_WHAT NEEDS TO BE DONE_. Among the lines below, copy exactly those from the one with "snd (fst x)." through the one with "(** The files written by [save_data]. *)", counting both ends.

Stored items

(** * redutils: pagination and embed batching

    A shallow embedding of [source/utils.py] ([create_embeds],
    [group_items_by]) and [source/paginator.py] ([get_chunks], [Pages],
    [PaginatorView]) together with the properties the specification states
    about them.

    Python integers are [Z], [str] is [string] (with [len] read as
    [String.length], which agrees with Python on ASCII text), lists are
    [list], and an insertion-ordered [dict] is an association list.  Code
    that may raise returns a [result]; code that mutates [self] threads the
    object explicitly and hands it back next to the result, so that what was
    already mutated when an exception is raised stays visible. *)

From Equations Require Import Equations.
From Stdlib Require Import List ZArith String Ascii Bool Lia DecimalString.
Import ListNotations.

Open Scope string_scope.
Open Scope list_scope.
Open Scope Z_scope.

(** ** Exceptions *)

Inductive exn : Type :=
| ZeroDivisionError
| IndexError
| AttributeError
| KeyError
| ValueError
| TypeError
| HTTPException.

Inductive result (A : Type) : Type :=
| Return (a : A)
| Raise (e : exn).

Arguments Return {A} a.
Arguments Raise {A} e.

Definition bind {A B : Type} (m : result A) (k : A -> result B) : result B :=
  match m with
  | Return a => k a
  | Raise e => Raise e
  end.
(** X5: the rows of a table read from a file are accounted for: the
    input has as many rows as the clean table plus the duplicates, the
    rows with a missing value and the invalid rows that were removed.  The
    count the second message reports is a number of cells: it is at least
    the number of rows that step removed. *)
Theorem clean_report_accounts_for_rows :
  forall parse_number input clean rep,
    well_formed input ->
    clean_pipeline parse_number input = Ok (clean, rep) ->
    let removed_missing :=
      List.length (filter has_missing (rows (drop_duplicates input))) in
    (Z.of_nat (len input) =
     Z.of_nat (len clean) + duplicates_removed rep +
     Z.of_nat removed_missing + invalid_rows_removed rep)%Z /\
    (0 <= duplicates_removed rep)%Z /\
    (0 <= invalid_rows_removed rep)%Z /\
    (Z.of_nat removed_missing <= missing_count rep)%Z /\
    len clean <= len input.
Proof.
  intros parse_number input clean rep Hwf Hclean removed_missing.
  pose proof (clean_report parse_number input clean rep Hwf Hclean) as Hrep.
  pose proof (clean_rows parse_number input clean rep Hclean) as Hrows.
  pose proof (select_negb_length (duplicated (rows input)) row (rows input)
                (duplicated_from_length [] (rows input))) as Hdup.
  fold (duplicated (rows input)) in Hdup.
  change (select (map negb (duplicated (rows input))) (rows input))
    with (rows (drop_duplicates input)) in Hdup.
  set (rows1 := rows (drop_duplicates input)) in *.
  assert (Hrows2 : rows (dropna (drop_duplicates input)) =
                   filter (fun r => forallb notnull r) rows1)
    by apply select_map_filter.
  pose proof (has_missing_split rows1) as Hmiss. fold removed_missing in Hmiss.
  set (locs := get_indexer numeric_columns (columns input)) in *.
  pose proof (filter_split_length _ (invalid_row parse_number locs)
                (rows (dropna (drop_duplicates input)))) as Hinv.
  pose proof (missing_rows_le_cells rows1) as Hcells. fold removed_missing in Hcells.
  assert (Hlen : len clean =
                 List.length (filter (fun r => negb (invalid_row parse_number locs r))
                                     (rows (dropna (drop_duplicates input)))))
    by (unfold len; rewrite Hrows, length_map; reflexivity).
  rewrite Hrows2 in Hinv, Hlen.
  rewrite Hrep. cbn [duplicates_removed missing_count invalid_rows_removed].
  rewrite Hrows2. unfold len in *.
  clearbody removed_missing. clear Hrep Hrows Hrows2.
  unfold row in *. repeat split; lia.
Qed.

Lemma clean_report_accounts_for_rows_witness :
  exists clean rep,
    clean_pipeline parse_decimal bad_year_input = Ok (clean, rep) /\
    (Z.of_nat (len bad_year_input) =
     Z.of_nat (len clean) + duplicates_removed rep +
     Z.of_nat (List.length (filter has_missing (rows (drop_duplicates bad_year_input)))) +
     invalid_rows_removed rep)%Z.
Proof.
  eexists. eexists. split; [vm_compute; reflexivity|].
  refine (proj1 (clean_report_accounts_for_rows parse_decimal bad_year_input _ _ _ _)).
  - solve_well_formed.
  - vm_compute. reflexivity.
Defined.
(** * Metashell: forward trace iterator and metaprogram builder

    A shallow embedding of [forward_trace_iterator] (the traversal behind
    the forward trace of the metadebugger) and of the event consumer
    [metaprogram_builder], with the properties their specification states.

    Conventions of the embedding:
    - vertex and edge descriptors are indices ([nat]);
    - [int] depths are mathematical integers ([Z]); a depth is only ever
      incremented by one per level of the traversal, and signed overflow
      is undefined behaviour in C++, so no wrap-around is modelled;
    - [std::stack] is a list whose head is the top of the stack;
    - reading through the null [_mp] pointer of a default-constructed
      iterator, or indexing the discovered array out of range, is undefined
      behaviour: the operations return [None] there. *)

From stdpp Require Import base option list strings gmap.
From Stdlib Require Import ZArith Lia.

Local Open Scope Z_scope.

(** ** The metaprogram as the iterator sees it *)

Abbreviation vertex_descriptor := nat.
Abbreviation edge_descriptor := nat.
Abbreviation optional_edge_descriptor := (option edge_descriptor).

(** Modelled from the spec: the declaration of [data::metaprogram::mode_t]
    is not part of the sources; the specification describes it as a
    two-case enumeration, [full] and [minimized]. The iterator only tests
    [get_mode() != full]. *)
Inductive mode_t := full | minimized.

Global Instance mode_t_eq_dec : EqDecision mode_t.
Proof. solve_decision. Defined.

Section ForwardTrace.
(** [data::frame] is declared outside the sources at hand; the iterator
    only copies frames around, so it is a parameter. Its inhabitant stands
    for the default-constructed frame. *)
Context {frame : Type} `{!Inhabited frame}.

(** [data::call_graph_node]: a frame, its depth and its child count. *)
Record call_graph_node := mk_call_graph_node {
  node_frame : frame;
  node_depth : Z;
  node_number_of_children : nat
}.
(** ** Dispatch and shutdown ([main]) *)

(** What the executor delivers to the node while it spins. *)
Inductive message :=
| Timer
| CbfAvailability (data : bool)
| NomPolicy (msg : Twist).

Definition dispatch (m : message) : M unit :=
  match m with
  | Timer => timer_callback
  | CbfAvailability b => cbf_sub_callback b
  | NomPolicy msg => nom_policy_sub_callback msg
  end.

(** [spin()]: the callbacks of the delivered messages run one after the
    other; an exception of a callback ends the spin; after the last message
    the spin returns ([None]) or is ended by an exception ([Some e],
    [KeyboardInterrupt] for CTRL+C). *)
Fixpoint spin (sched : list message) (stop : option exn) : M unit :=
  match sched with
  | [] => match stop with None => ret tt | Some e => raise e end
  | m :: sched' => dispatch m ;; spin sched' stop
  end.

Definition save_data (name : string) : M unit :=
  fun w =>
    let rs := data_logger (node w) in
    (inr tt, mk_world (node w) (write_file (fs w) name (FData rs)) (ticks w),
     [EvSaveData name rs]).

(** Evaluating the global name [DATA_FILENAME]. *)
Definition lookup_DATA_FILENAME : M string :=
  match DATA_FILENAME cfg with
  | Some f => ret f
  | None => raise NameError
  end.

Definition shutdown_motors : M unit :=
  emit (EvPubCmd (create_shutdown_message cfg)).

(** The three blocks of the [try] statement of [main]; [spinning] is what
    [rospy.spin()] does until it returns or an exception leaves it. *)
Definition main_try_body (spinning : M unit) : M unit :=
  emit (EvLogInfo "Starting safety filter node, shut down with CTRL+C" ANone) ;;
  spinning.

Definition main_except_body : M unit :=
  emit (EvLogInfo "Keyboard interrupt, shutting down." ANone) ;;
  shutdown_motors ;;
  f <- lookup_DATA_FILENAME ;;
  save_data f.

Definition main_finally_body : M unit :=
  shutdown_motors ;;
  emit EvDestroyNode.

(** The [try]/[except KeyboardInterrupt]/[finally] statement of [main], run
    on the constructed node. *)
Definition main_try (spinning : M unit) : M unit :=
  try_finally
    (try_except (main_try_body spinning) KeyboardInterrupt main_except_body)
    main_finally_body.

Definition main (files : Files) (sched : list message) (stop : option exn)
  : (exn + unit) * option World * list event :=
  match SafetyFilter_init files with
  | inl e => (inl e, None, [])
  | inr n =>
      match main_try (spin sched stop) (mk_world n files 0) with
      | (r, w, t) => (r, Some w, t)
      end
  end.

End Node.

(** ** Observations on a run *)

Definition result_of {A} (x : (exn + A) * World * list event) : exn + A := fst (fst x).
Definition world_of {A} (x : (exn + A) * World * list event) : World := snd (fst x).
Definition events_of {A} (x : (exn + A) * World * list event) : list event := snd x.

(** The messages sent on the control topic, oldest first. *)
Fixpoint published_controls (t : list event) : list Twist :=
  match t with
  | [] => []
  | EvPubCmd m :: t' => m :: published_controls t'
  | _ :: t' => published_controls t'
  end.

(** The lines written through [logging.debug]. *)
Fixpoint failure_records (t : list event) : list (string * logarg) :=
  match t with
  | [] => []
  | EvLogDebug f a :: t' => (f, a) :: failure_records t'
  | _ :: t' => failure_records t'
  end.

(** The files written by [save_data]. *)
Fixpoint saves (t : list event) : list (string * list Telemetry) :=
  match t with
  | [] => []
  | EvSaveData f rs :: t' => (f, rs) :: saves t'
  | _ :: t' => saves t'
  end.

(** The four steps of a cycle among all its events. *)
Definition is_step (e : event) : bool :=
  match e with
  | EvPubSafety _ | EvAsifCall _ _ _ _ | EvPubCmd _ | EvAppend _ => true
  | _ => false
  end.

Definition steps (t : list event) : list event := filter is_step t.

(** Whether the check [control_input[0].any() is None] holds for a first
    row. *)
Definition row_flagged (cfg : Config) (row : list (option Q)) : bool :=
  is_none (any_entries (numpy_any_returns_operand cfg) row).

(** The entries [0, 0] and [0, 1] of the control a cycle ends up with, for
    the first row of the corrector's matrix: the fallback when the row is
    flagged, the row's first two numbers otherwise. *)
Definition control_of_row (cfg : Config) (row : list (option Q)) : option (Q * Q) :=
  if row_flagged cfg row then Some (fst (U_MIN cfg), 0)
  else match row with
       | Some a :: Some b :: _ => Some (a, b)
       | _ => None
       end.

_ANSWER FOR THE TASK_.
Definition world_of {A} (x : (exn + A) * World * list event) : World := snd (fst x).
Definition events_of {A} (x : (exn + A) * World * list event) : list event := snd x.

(** The messages sent on the control topic, oldest first. *)
Fixpoint published_controls (t : list event) : list Twist :=
  match t with
  | [] => []
  | EvPubCmd m :: t' => m :: published_controls t'
  | _ :: t' => published_controls t'
  end.

(** The lines written through [logging.debug]. *)
Fixpoint failure_records (t : list event) : list (string * logarg) :=
  match t with
  | [] => []
  | EvLogDebug f a :: t' => (f, a) :: failure_records t'
  | _ :: t' => failure_records t'
  end.

(** The files written by [save_data]. *)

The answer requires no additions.